Director: Carlos Saldanha
Cast: The voices of Jesse Eisenberg, Anne Hathaway, Andy Garcia, Leslie Mann, Rodrigo Santoro, Bruno Mars, Jemaine Clement, Kristin Chenowith, George Lopez, Jamie Foxx, will.i.am, Rita Moreno, Rachel Crow, Amandla Stenberg, Pierce Gagnon, Tracy Morgan
Running Time: 1:41
Release Date: 4/11/14
Review by Mark Dujsik | April 11, 2014
Rio 2 primarily serves as a reminder that Rio exists. For me, it also serves as a reminder that I gave the original movie two-and-a-half stars, and that, in turn, serves as a reminder as to just how irrelevant the Irrelevant Rating in Stars system really is.
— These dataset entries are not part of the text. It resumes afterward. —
(** * MVC-TodoList: the client of [index.js], embedded and verified

    The script is made of four objects: [APIs] (three calls to the REST
    endpoint), [Model] (the class [state], an observable list), [View] (the
    input field and the list container) and [Controller] (the event
    listeners and the promise chains between them).  Each one is a module
    below, translated from the source; the platform the script runs on
    (fetch, promises, the HTML parser behind [innerHTML]) is modelled
    next to the object that uses it. *)

From Stdlib Require Import ZArith Ascii String List Lia.
From stdpp Require Import base option list strings gmap.

Local Open Scope string_scope.

(** ** Data *)

(** A todo item as the server stores it.  The identifier is kept in the
    form the script uses it in: interpolated in the markup and read back
    with [getAttribute], that is as a string. *)
Record Item := { id : string; content : string }.

(** Other JSON values: what the server may answer where the script does not
    look at the answer. *)
#[local] Unset Elimination Schemes.
Inductive json :=
| JNull
| JBool (b : bool)
| JNum (z : Z)
| JStr (s : string)
| JArr (elems : list json)
| JObj (fields : list (string * json)).
#[local] Set Elimination Schemes.

(** A parsed response body, by shape. *)
Inductive value :=
| VItems (l : list Item)
| VItem (t : Item)
| VOther (j : json).

(** What a promise can be rejected with, or a call can throw.
    [NetworkError] is the rejection of [fetch], [ParseError] the one of
    [res.json()], [TypeError] the call of something that is not a function.
    [HTTPError] is in the taxonomy for a non-success status. *)
Inductive error :=
| NetworkError
| HTTPError (status : Z)
| ParseError
| TypeError.

Inductive settled (A : Type) :=
| Fulfilled (a : A)
| Rejected (e : error).
Arguments Fulfilled {A} a.
Arguments Rejected {A} e.

(** ** The APIs object *)
Module APIs.

Inductive method := GET | POST | DELETE.

(** The object literal [{ content: inputValue }] handed to [createTodo]. *)
Record newTodo := { nt_content : string }.

(** The arguments of one call of [fetch]: the URL, the method, whether
    the [Content-Type: application/json] header is given, and the value
    that is stringified into the body. *)
Record request := {
  url : string;
  meth : method;
  content_type_json : bool;
  body : option newTodo
}.

(** A response: its status and what [res.json()] settles to ([None]: the
    body is not JSON). *)
Record response := { status : Z; json_body : option value }.

(** [fetch] either fails to reach the server or gets a response, of any
    status. *)
Inductive transport :=
| Failed
| Responded (res : response).

Definition ok (res : response) : bool :=
  ((200 <=? status res) && (status res <=? 299))%Z.

Definition baseURL : string := "http://localhost:3000/todos".

(** [res.json()] *)
Definition res_json (res : response) : settled value :=
  match json_body res with
  | Some v => Fulfilled v
  | None => Rejected ParseError
  end.

(** [fetch(...).then((res) => res.json())]: the promise of [fetch] is
    rejected on a transport failure only. *)
Definition fetch_then_json (t : transport) : settled value :=
  match t with
  | Failed => Rejected NetworkError
  | Responded res => res_json res
  end.

(** A call of the API: the request it sends and how the promise it
    returns settles once the transport has an outcome. *)
Record call := { req : request; settle : transport -> settled value }.

(** The template literal converts its argument to a string: [null], which
    [getAttribute] returns for a missing attribute, reads [null]. *)
Definition template_id (i : option string) : string :=
  match i with
  | Some s => s
  | None => "null"
  end.

Definition getTodos : call :=
  {| req := {| url := baseURL; meth := GET;
               content_type_json := false; body := None |};
     settle := fetch_then_json |}.

Definition createTodo (n : newTodo) : call :=
  {| req := {| url := baseURL; meth := POST;
               content_type_json := true; body := Some n |};
     settle := fetch_then_json |}.

Definition deleteTodo (i : option string) : call :=
  {| req := {| url := baseURL +:+ "/" +:+ template_id i; meth := DELETE;
               content_type_json := true; body := None |};
     settle := fetch_then_json |}.

End APIs.

(** ** The Model object: the class [state] *)
Module Model.
Section state.

(** What a callback acts on: everything but the container itself. *)
Context {W : Type}.

(** A callback is called with no argument.  The fields of the container
    are private, so what a callback sees of it is what the getter
    returns when the callback runs: the model hands it that list. *)
Definition callback : Type := list Item -> W -> W.

Record state := { todos : list Item; onChange : option callback }.

(** [constructor()] *)
Definition new_state : state := {| todos := []; onChange := None |}.

(** [get todos()] *)
Definition get_todos (s : state) : list Item := todos s.

(** [set todos(newTodos)]: the field is written, then [#onChange] is
    called, whatever it holds; calling [undefined] throws after the
    write.  Returns the container, the world and what was thrown. *)
Definition set_todos (newTodos : list Item) (s : state) (w : W)
  : state * W * option error :=
  let s1 := {| todos := newTodos; onChange := onChange s |} in
  match onChange s1 with
  | Some cb => (s1, cb (get_todos s1) w, None)
  | None => (s1, w, Some TypeError)
  end.

(** [subscribe(cb)] *)
Definition subscribe (cb : callback) (s : state) : state :=
  {| todos := todos s; onChange := Some cb |}.

(** A run of assignments [s.todos = l1; ...; s.todos = ln]: a throw ends
    the run. *)
Fixpoint assign_all (ls : list (list Item)) (s : state) (w : W)
  : state * W * option error :=
  match ls with
  | [] => (s, w, None)
  | l :: ls' =>
      match set_todos l s w with
      | (s1, w1, None) => assign_all ls' s1 w1
      | r => r
      end
  end.

End state.
Arguments state W : clear implicits.
Arguments callback W : clear implicits.
End Model.
(** * Sudoku engine: domain calculator, full-grid generator, carver, solver

    A shallow embedding of [sudoku_generator.py], of the solver and the
    index conversion of [sudoku_utility.py], and of the puzzle assembler
    and the seed bookkeeping of [sudoku_play.py], with the properties of
    the design document stated and settled against it, and further
    properties read off the code.

    Conventions of the embedding.
    - A numpy 2-D integer array is a [list (list Z)] (a list of rows).
    - Python exceptions are values of [exn]; a call returns a [result].
    - In [available_digits], [int(n ** (1/2))] is the integer square root
      [Nat.sqrt] of the side of an array (the float power is exact on the
      sides of arrays that fit in memory).
    - [list(set(range(1, 1+n0)) - set(exist_lst))] is listed in ascending
      order, the iteration order of a set of small integers; no property
      below depends on that order except the order of the solution list.
    - [random.seed] / [random.shuffle] are a generator state with a
      shuffle operation that returns some permutation of its argument.
      A seed of the type [seedT] fixes the state it sets; the seed [None],
      which draws another state at every call, is met in the assembler
      only, where it is an [option].
    - A finite Python float is the rational it stands for, and a float
      operation rounds its exact result to binary64 ([fl]); an argument
      that is a float (a ratio, the difficulty) is given by the rational
      of that float.
    - A Python [str] is the list of its characters, of code below 256;
      [int] and [str] have the digit limit of CPython 3.11. *)

From Stdlib Require Import ZArith List Lia Bool Arith Permutation FinFun.
From Stdlib Require Import QArith Qround Qabs Lqa.
From Stdlib Require String Ascii DecimalString DecimalN DecimalPos.
Import ListNotations.
Open Scope Z_scope.

(** ** Exceptions and results *)

Inductive exn : Type :=
| NotSquareGrid      (* available_digits(): <sudoku_array> not a squared size *)
| ValueOverflow      (* available_digits(): <sudoku_array> max value overflow *)
| OutOfRange         (* available_digits(): input <pos_x/y> out of range *)
| InvalidSize        (* gen_sudoku_full(): <array_size> not int or squared *)
| InvalidSolution    (* gen_sudoku_puzzle(): value overflow / inconsistent *)
| ZeroSizeReduction  (* numpy: zero-size array to reduction operation *)
| EmptySequence      (* min() arg is an empty sequence *)
| TypeError          (* int() of a complex number *)
| IndexError         (* list index out of range, pop from empty list *)
| ZeroDivisionError  (* division by zero *)
| OverflowError.     (* int too large to convert to float, int(inf) *)

Inductive result (A : Type) : Type :=
| Ok (a : A)
| Raise (e : exn).
Arguments Ok {A} a.
Arguments Raise {A} e.
Definition Date_eq_dec (a b : Date) : {a = b} + {a <> b}.
Proof. decide equality; apply Z.eq_dec. Defined.

Definition Timestamp_eq_dec (a b : Timestamp) : {a = b} + {a <> b}.
Proof.
  decide equality; try apply Z.eq_dec; try apply Date_eq_dec.
  decide equality; apply Z.eq_dec.
Defined.

Definition Q_eq_dec (a b : Q) : {a = b} + {a <> b}.
Proof. decide equality; [apply Pos.eq_dec | apply Z.eq_dec]. Defined.

Definition value_eq_dec (a b : value) : {a = b} + {a <> b}.
Proof.
  decide equality;
    [apply Q_eq_dec | apply Z.eq_dec | apply string_dec
    | apply Timestamp_eq_dec | apply Date_eq_dec].
Defined.

Definition value_eqb (a b : value) : bool :=
  if value_eq_dec a b then true else false.

Definition is_null (v : value) : bool :=
  match v with VNull => true | _ => false end.

(** ** DataFrames *)

(** A frame, column by column as pandas stores it: the name of the index,
    the labels of the index (one per row), and the columns, each a label
    with its cells.  Labels may repeat, as pandas allows. *)
Record DataFrame : Type := mkDataFrame {
  df_index_name : option string;
  df_index : list value;
  df_data : list (string * list value)
}.

Definition df_columns (df : DataFrame) : list string := map fst (df_data df).

(** [len(df)]. *)
Definition df_len (df : DataFrame) : nat := List.length (df_index df).

(** [df.empty]: some axis has length zero. *)
Definition df_empty (df : DataFrame) : bool :=
  match df_index df, df_data df with
  | [], _ => true
  | _, [] => true
  | _, _ => false
  end.

Definition has_column (c : string) (df : DataFrame) : bool :=
  existsb (String.eqb c) (df_columns df).

(** The columns labelled [c]. *)
Definition columns_of (c : string) (data : list (string * list value))
  : list (string * list value) :=
  filter (fun col => String.eqb c (fst col)) data.

(** [df.iterrows()]: the rows in order, each with its index label and its
    cells in column order. *)
Definition iterrows (df : DataFrame) : list (value * list value) :=
  map (fun i => (nth i (df_index df) VNull,
                 map (fun col => nth i (snd col) VNull) (df_data df)))
      (seq 0 (df_len df)).

(** ** Exceptions *)

Inductive exn : Type :=
| KeyError (key : string)
| ValueError (msg : string)
| IndexError (msg : string).

Inductive outcome (A : Type) : Type :=
| Ret (a : A)
| Raise (e : exn).
Arguments Ret {A} a.
Arguments Raise {A} e.

(** ** pandas operations used by the transformer *)

(** The labels of a [RangeIndex] of [n] rows. *)
Definition range_index (n : nat) : list value :=
  map (fun i => VInt (Z.of_nat i)) (seq 0 n).

(** The label [reset_index] gives the column made from the index. *)
Definition reset_index_label (df : DataFrame) : string :=
  match df_index_name df with
  | Some n => n
  | None => if has_column "index" df then "level_0" else "index"
  end.

(** [df.reset_index()]: the index becomes the first column, under the name
    of the index; pandas raises [ValueError] when that label is already a
    column. *)
Definition reset_index (df : DataFrame) : outcome DataFrame :=
  let lbl := reset_index_label df in
  if has_column lbl df
  then Raise (ValueError ("cannot insert " ++ lbl ++ ", already exists"))
  else Ret (mkDataFrame None (range_index (df_len df))
              ((lbl, df_index df) :: df_data df)).

(** [df[c] = v] with a scalar [v]: every column labelled [c] is overwritten
    with [v] in each row; where there is none, the column is appended
    last. *)
Definition set_column (c : string) (v : value) (df : DataFrame) : DataFrame :=
  let cells := repeat v (df_len df) in
  if has_column c df
  then mkDataFrame (df_index_name df) (df_index df)
         (map (fun col => if String.eqb c (fst col) then (fst col, cells)
                          else col)
              (df_data df))
  else mkDataFrame (df_index_name df) (df_index df)
         (df_data df ++ [(c, cells)]).

(** The mapping of line 125: provider labels to the labels of the table. *)
Definition rename_label (c : string) : string :=
  if String.eqb c "Date" then "data_pregao"
  else if String.eqb c "Open" then "abertura"
  else if String.eqb c "High" then "alta"
  else if String.eqb c "Low" then "baixa"
  else if String.eqb c "Close" then "fechamento"
  else if String.eqb c "Volume" then "volume"
  else c.

(** [df.rename(columns=..., inplace=True)]. *)
Definition rename_columns (df : DataFrame) : DataFrame :=
  mkDataFrame (df_index_name df) (df_index df)
    (map (fun col => (rename_label (fst col), snd col)) (df_data df)).

Definition colunas_desejadas : list string :=
  ["ticker"; "data_pregao"; "abertura"; "alta"; "baixa"; "fechamento";
   "volume"; "datetime_coleta"].

(** The labels line 138 selects: the wanted ones that exist in the frame. *)
Definition colunas_existentes (df : DataFrame) : list string :=
  filter (fun c => has_column c df) colunas_desejadas.

(** [df[labels]]: for each label in turn, every column that carries it. *)
Definition select_columns (labels : list string) (df : DataFrame) : DataFrame :=
  mkDataFrame (df_index_name df) (df_index df)
    (flat_map (fun c => columns_of c (df_data df)) labels).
Without looking over my review of the original, I can remember very little about the first movie. It was pleasantly colorful, even as seen through the dimming effect of 3-D glasses. If my memory serves correctly, the movie awkwardly incorporated the destitution of the favelas in one of its subplots. That's about it.
Now I go through my review and see that Blu (voice of Jesse Eisenberg), the parrot hero of that movie and this one, couldn't fly. That comes as a great surprise because there's also a complete blank in how he actually learned to fly and given the fact that he not only flies in this movie but also plays soccer.
You may wonder under what circumstances the ability to play soccer would come in handy for a bird, and if that really was a thought going through your mind for some reason, you will be pleased to know that the movie has an answer. It's useful when the bird accidentally starts a territorial war with a rival flock of parrots in the rain forest, and the chosen mode of warfare is soccer.
Now you may have more questions upon learning this, but keep in mind that the movie is a computer-generated cartoon. It's best to limit your queries to ones outside the realm of traditional logic, lest you appear silly asking how the birds manipulate whatever they might use as a ball (It's a nut, by the way) while in flight or pondering whether the required dexterity to play soccer is even possible with a bird's body structure. No, let's just leave the inquiry here: Why is it necessary for the birds get into a situation where they have to play soccer in the first place?
That question, adapted to any given scenario the movie presents, fits a lot of what happens here. Why is it necessary for Blu, his wife Jewel (voice of Anne Hathaway), and their three children (voices of Rachel Crow, Amandla Stenberg, and Pierce Gagnon) to leave the impressively rendered backdrop of Rio de Janeiro to travel to the Amazonian rain forest where nothing but plenty of fish-out-of-water jokes and a gruff father-in-law (voice of Andy Garcia) awaits?
Why is there an entire subplot about the movie's comic relief trying to set up a talent show? Why is there even comic relief in the form of previously established characters when the movie has already set up the three kids as the comic relief? Why does the villainous Nigel (voice of Jemaine Clement) return—only to be almost totally forgotten—when there's a group of humans threatening to cut down Blu and his family's newfound home? On that subject, why would anyone think that having a singing tree frog (voice of Kristin Chenoweth) be infatuated with the dastardly cockatoo would be anything but creepy?
These are quandaries that could try one's soul for the relatively and thankfully brief period of time that the movie occupies one's mind. Of great consolation is the fact that each and every one of those questions can be answered by the movie's inherent laziness and lack of narrative creativity.
The movie feels like the result of a series of what-ifs slapped together without any thought of trying to craft the resulting ideas into a cohesive whole. By the time the soccer game arrives, the screenplay by four writers (which might explain why it feels constructed by a committee whose members have never talked to each other) has introduced at least four subplots that get equally limited development. To fill in the gaps whenever a certain thread runs out of steam, there are musical numbers of varying success (The in-flight dance to celebrate Jewel's return home is a highlight), so yes, there are plenty of songs.
If the original movie was forgettable for the most part, Rio 2 at least has the dishonorable advantage of being memorable for the wrong reasons. It's not quite a template for how not to mount a sequel, but it's pretty close. By the way, if you're trying to figure out the logic behind the one-and-a-half star rating, keep in mind that trying to decipher logic in the I.R.I.S. system is about as futile as trying to figure out the logic of a computer-generated bird playing soccer.